Assignment: Where does the word "counter" appear in the entries below? Copy each line that holds it.

Record set:
=-=-=-=-=
Lemma ids_delete (qs : list T) i q : qs !! i = Some q -> ids qs ≡ₚ quote_id q :: ids (delete i qs).
Proof. intros Hi. unfold ids. rewrite <- fmap_cons. apply fmap_Permutation, delete_Permutation, Hi. Qed.

Lemma finish_ok {A} s q (outcome : res str A) now now' s' a :
  execute_finish s q outcome now now' = (s', Ok a) -> s' = s.
Proof.
  unfold execute_finish. destruct outcome; [intros [= <- _]; reflexivity | | discriminate].
  destruct (restore s q now now'); discriminate.
Qed.

Lemma finish_err {A} s q (outcome : res str A) now now' s' e :
  execute_finish s q outcome now now' = (s', Err e) -> restore s q now now' = Ok s'.
Proof.
  unfold execute_finish. destruct outcome; [discriminate | | discriminate].
  destruct (restore s q now now'); [intros [= <- _]; reflexivity | discriminate | discriminate].
Qed.

Lemma begin_ok refusal s id confirmed caller now s' q :
  execute_begin refusal s id confirmed caller now = (s', Ok q) -> take_for s id caller now = (s', Ok q).
Proof. unfold execute_begin. destruct (negb confirmed); [discriminate | auto]. Qed.

Lemma begin_store refusal s id confirmed caller now s' r :
  execute_begin refusal s id confirmed caller now = (s', r) ->
  s' = s \/ exists i, s' = with_quotes s (delete i (quotes s)).
Proof.
  unfold execute_begin. destruct (negb confirmed); [intros [= <- _]; auto | apply take_for_store].
Qed.

(** Drawing a fresh id. *)
Lemma flow_draw_inv f now id s :
  counter (fl_store f) < u64_max -> next_id (fl_store f) now = (id, s) -> flow_inv f ->
  flow_inv (mkFlow s (id :: fl_drawn f) (fl_running f) (fl_done f)).
Proof.
  intros Hlt [= <- <-] (Hn & Hd & Hc). unfold flow_inv, all_ids. cbn.
  rewrite Z.mod_small by (unfold u64_max in *; lia). split_and!; try lia.
  - constructor; [|exact Hn]. intros Hin. rewrite list.Forall_forall in Hd.
    destruct (Hd _ Hin) as (p & now' & k & E & Hk).
    apply quote_name_inj in E; unfold is_u64; lia.
  - constructor; [exists (prefix (fl_store f)), now, (counter (fl_store f)); split; [reflexivity | lia]|].
    eapply list.Forall_impl; [exact Hd|]. intros x (p & now' & k & E & Hk). exists p, now', k. split; [exact E | lia].
Qed.

Lemma ids_sub (qs qs' : list T) : qs `sublist_of` qs' -> ids qs ⊆+ ids qs'.
Proof. intros Hs. apply sublist_submseteq. unfold ids. rewrite Hs. reflexivity. Qed.


(** Moving one id between the lists. *)
Lemma move_to_store (d d' k q r : list str) x :
  d ≡ₚ x :: d' -> k ⊆+ q -> d' ++ (k ++ [x]) ++ r ⊆+ d ++ q ++ r.
Proof.
  intros -> Hk. rewrite <- (Permutation_cons_append k x). cbn [app]. rewrite <- Permutation_middle.
  apply submseteq_skip. do 2 (apply submseteq_app; [assumption || reflexivity | try reflexivity]); exact Hk.
Qed.

Lemma move_to_running (d q q' r n : list str) x :
  q ≡ₚ x :: q' -> d ++ q' ++ (x :: r) ++ n ⊆+ d ++ q ++ r ++ n.
Proof.
  intros ->. apply submseteq_app; [reflexivity|]. cbn [app]. rewrite <- Permutation_middle. reflexivity.
Qed.

Lemma move_to_done (d q r r' n : list str) x :
  r ≡ₚ x :: r' -> d ++ q ++ r' ++ (x :: n) ⊆+ d ++ q ++ r ++ n.
Proof.
  intros ->. do 2 (apply submseteq_app; [reflexivity|]). rewrite <- Permutation_middle. reflexivity.
Qed.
=-=-=-=-=
Response below:
  counter (fl_store f) < u64_max -> next_id (fl_store f) now = (id, s) -> flow_inv f ->
  - constructor; [exists (prefix (fl_store f)), now, (counter (fl_store f)); split; [reflexivity | lia]|].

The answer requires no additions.